« Il faut que le droit entre dans la loi ». Victor Hugo.
Six ans après son entrée en vigueur, l’application de l’une des dispositions majeures de la loi SAPIN II est sur le point d’être étendue.
Afin d’apporter plus de transparence dans les activités d’affaires publiques, un répertoire des lobbies avait en effet été instauré par l’article 25 de la loi n° 2016-1691 du 9 décembre 2016 relative à la transparence, à la lutte contre la corruption et à la modernisation de la vie économique, loi dite Sapin II. Ces dispositions visaient à promouvoir la transparence de la vie publique (notamment en matière de commande publique) par l’obligation portée aux représentants de se déclarer à un répertoire national tenu par la Haute Autorité de Transparence de la Vie Publique (HATVP).
Dans un rapport du 17 novembre 2021, la HATVP a réalisé un bilan de sa gestion du répertoire des représentants d’intérêts. Au 1er juillet 2021, pas moins de 2 300 entités étaient inscrites sur ce répertoire et près de 40 000 activités de lobbying avaient été déclarées. Si ce registre commence indéniablement à produire ces effets, il est n’est toutefois pas aussi exhaustif que ses créateurs l’avaient espéré. En effet, le champ des entités concernées par le registre est pour l’instant limité aux seuls décideurs exerçant des responsabilités nationales. Or, la loi Sapin II avait également prévu que les interventions auprès des responsables locaux (élus, agents, collaborateurs d’élus) fassent l’objet d’une inscription sur le répertoire de la HATVP. Toutefois cette disposition ne s’appliquait pas encore. En effet, alors que le législateur avait initialement prévu d’imposer cette obligation aux représentants d’intérêts à compter du 1er juillet 2018 puis du 1er juillet 2021, c’est finalement au 1er juillet de cette année que s’appliquera l’extension locale de cette disposition.
La loi Sapin II est donc sur le point de franchir un cap majeur dans sa mise en application. Certes, la pleine effectivité des dispositions législatives relatives à cette question est le gage d’une meilleure lutte contre la corruption, démystifiant la réalité du lobbying aux yeux du grand public. Il est toutefois à garder en ligne de mire les causes qui ont poussé le report de l’élargissement de cette obligation. En effet, celles-ci n’ont vraisemblablement toujours pas été résolues. Parmi elles, la crainte d’une moins bonne lisibilité des informations déclarées sur le registre, la question de mesures disproportionnées qui risquent de peser sur certaines entités de petite taille ou encore une probable baisse d’efficacité dans les moyens d’accompagnement de la Haute Autorité envers les représentants d’intérêts. Les responsables politiques locaux y ont également vu une mesure de défiance à leur endroit en faisant peser sur eux un soupçon de conflits d’intérêts.

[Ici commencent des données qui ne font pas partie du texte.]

Lemma inv_add_role id role r :
  Inv r -> Inv (invalidateAllCache (with_roles (<[id := role]> (roles r)) r)).
Proof.
  intros [HR _]. apply inv_invalidateAll. simpl. intros u l H. destruct (HR u l H) as [Hn Hl].
  split; [done |]. intros x Hx. destruct (decide (x = id)) as [-> |];
    [rewrite lookup_insert_eq | rewrite lookup_insert_ne]; auto.
Qed.

Lemma inv_DeleteRole id r : Inv r -> Inv (DeleteRole id r).1.
Proof.
  intros HI. unfold DeleteRole. destruct (roles r !! id) eqn:E; [| done]. simpl.
  apply inv_invalidateAll. simpl. intros u l. rewrite lookup_fmap.
  destruct (userRoles r !! u) as [l0 |] eqn:E2; [| done]. simpl. intros [= <-].
  destruct (inv_roles r HI u l0 E2) as [Hn Hl]. pose proof (removeFirst_spec id l0 Hn) as HF.
  destruct (removeFirst id l0) as [l1 |]; simpl.
  - destruct HF as (_ & Hn1 & H1). split; [done |]. intros x [Hx Hne]%H1.
    rewrite lookup_delete_ne by done. by apply Hl.
  - split; [done |]. intros x Hx. rewrite lookup_delete_ne by (by intros <-). by apply Hl.
Qed.

Lemma inv_run_op op r : Inv r -> Inv (run_op r op).
Proof.
  intros HI. destruct op as [u id | u id | u t1 t2 | u p t1 t2 | q t0 t1 t2 | role now | role now | id | p now | u];
    cbn [run_op].
  - unfold GrantRoleToUser. destruct (roles r !! id) as [ro |] eqn:E; [| done].
    case_bool_decide as Hin; [done |]. destruct (inv_rolesOf r u HI) as [Hn Hl].
    apply inv_set_roles; [done | |].
    + apply NoDup_app. split; [done |]. split; [| apply NoDup_singleton].
      intros x Hx ->%list_elem_of_singleton. done.
    + intros x [Hx | ->%list_elem_of_singleton]%elem_of_app; [by apply Hl | by rewrite E].
  - unfold RevokeRoleFromUser. destruct (inv_rolesOf r u HI) as [Hn Hl].
    pose proof (removeFirst_spec id _ Hn) as HF. destruct (removeFirst id _) as [l |]; [| done].
    destruct HF as (_ & Hn1 & H1). apply inv_set_roles; [done | done |].
    intros x [Hx _]%H1. by apply Hl.
  - by apply inv_GetUserPermissions.
  - unfold CheckPermission. pose proof (inv_GetUserPermissions u t1 t2 r HI).
    by destruct (GetUserPermissions u t1 t2 r).
  - unfold CheckAccess. pose proof (inv_GetUserPermissions (UserID q) t1 t2 r HI).
    destruct (GetUserPermissions (UserID q) t1 t2 r). by goal_if.
  - unfold CreateRole. goal_if. destruct (roles r !! _); [done |].
    destruct (unknownPermission r role); [done |]. by apply inv_add_role.
  - unfold UpdateRole. destruct (roles r !! _); [| done].
    destruct (unknownPermission r role); [done |]. by apply inv_add_role.
  - by apply inv_DeleteRole.
  - unfold CreatePermission. goal_if. destruct (permissions r !! _); [done |].
    apply inv_invalidateAll. apply HI.
  - by apply inv_clearRoles.
Qed.

Lemma inv_run ops r : Inv r -> Inv (run ops r).
Proof. revert r. induction ops as [| op ops IH]; intros r HI; [done |]. by apply IH, inv_run_op. Qed.

Lemma inv_New ttl now : Inv (NewRBACManager ttl now).
Proof. split; simpl; intros ? ?; by rewrite lookup_empty. Qed.

(** [AssignRolesFromClaims] is its sections in a row. *)
Lemma AssignRolesFromClaims_run u r :
  AssignRolesFromClaims u r =
  run (OpClear (Subject u) :: map (OpGrant (Subject u)) (getRoleMappings u)) r.
Proof.
  unfold AssignRolesFromClaims, run. cbn [foldl run_op].
  generalize (clearRoles (Subject u) r) as r0. induction (getRoleMappings u) as [| id l IH]; intros r0; simpl; auto.
Qed.

(** The permissions a request is decided on. *)
Lemma permissions_current u t1 t2 r :
  Inv r -> rolesOf r u ≠ [] -> (GetUserPermissions u t1 t2 r).2 = calculateUserPermissions r u.
Proof.
  intros HI Hne. unfold GetUserPermissions.
  destruct (userPermissions (cache r) !! u) as [ps |] eqn:E; [| done].
  goal_if. by destruct (inv_cache r HI u ps E).
Qed.

Lemma CheckAccess_allowed q t0 t1 t2 r :
  Allowed (CheckAccess q t0 t1 t2 r).2 =
  existsb (λ p, matchesPermission p (requiredPermission q)) (GetUserPermissions (UserID q) t1 t2 r).2.
Proof. unfold CheckAccess. destruct (GetUserPermissions _ _ _ _). by goal_if. Qed.

(** *** A cached list outlives the roles it came from *)

(** Permission lookups of other users, each with its clock readings. *)
Definition lookups (others : list (string * Time * Time)) (r : RBACManager) : RBACManager :=
  run ((λ p, OpPermissions p.1.1 p.1.2 p.2) <$> others) r.

Lemma lookups_keep u others r ps :
  Forall (λ p, p.1.1 ≠ u) others ->
  userPermissions (cache r) !! u = Some ps ->
  userPermissions (cache (lookups others r)) !! u = Some ps /\
  cacheTTL (lookups others r) = cacheTTL r /\ rolesOf (lookups others r) u = rolesOf r u.
Proof.
  unfold lookups, run. revert r. induction others as [| [[v t1] t2] others IH]; intros r Hf Hu; [done |].
  apply Forall_cons in Hf as [Hv Hf]. simpl in Hv.
  cbn [fmap list_fmap foldl run_op fst snd].
  assert (userPermissions (cache (GetUserPermissions v t1 t2 r).1) !! u = Some ps /\
          cacheTTL (GetUserPermissions v t1 t2 r).1 = cacheTTL r /\
          rolesOf (GetUserPermissions v t1 t2 r).1 u = rolesOf r u) as (H1 & H2 & H3).
  { unfold GetUserPermissions. destruct (userPermissions (cache r) !! v); [goal_if |];
      simpl; rewrite ?lookup_insert_ne by done; done. }
  destruct (IH _ Hf H1) as (E1 & E2 & E3). by rewrite E1, E2, E3.
Qed.

(** Grants of roles that do not exist change nothing. *)
Lemma failed_grants u ids r :
  Forall (λ id, roles r !! id = None) ids ->
  foldl (λ r id, (GrantRoleToUser u id r).1) r ids = r.
Proof.
  induction 1 as [| id ids Hid _ IH]; [done |]. simpl. unfold GrantRoleToUser at 2. by rewrite Hid.
Qed.

(** ** The locking of CheckAccess *)
Module RWMutex.

(** [sync.RWMutex]: the read locks held, and whether a writer has called
    [Lock] (from then on to its [Unlock], new readers wait; the writer
    proceeds when no read lock is held). *)
Record RW := mkRW { readers : nat; writer : bool }.

(** The goroutines of [CheckAccess] (it holds a read lock and takes another
    in [GetUserPermissions] and in [GetUserRoles]) and of an operation that
    changes the manager. *)
Inductive PC :=
| C_Start
| C_Outer
| C_InPermissions
| C_Between
| C_InRoles
| C_Last
| C_Done
| W_Start
| W_Waiting
| W_Locked
| W_Done.

(** One step of a goroutine; [None] when it has to wait (or has ended). *)
Definition step1 (pc : PC) (m : RW) : option (PC * RW) :=
  let rlock pc' := if writer m then None else Some (pc', mkRW (S (readers m)) (writer m)) in
  let runlock pc' := Some (pc', mkRW (pred (readers m)) (writer m)) in
  match pc with
  | C_Start => rlock C_Outer
  | C_Outer => rlock C_InPermissions
  | C_InPermissions => runlock C_Between
  | C_Between => rlock C_InRoles
  | C_InRoles => runlock C_Last
  | C_Last => runlock C_Done
  | W_Start => if writer m then None else Some (W_Waiting, mkRW (readers m) true)
  | W_Waiting => if (readers m =? 0)%nat then Some (W_Locked, m) else None
  | W_Locked => Some (W_Done, mkRW (readers m) false)
  | C_Done | W_Done => None
  end.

Avec beaucoup de pédagogie, la HATVP a ainsi su faire comprendre à toutes les parties prenantes la nécessité d’une telle démarche favorisant la démocratie locale. Depuis le début de l’année 2022, cette institution a mis en place de nombreuses formations et sessions d’informations à destination des représentants d’intérêts. Le 9 février dernier, plusieurs dizaines d’avocats participaient à un webinaire, assuré par le directeur des publics, de l’information et la communication de la HATVP. Depuis lors, plusieurs tests d’ergonomie sont réalisés pour faciliter les déclarations des représentants d’intérêts. La Haute Autorité veut simplifier ces démarches afin qu’elles soient intégrées au fonctionnement normal des cabinets des représentants d’intérêts.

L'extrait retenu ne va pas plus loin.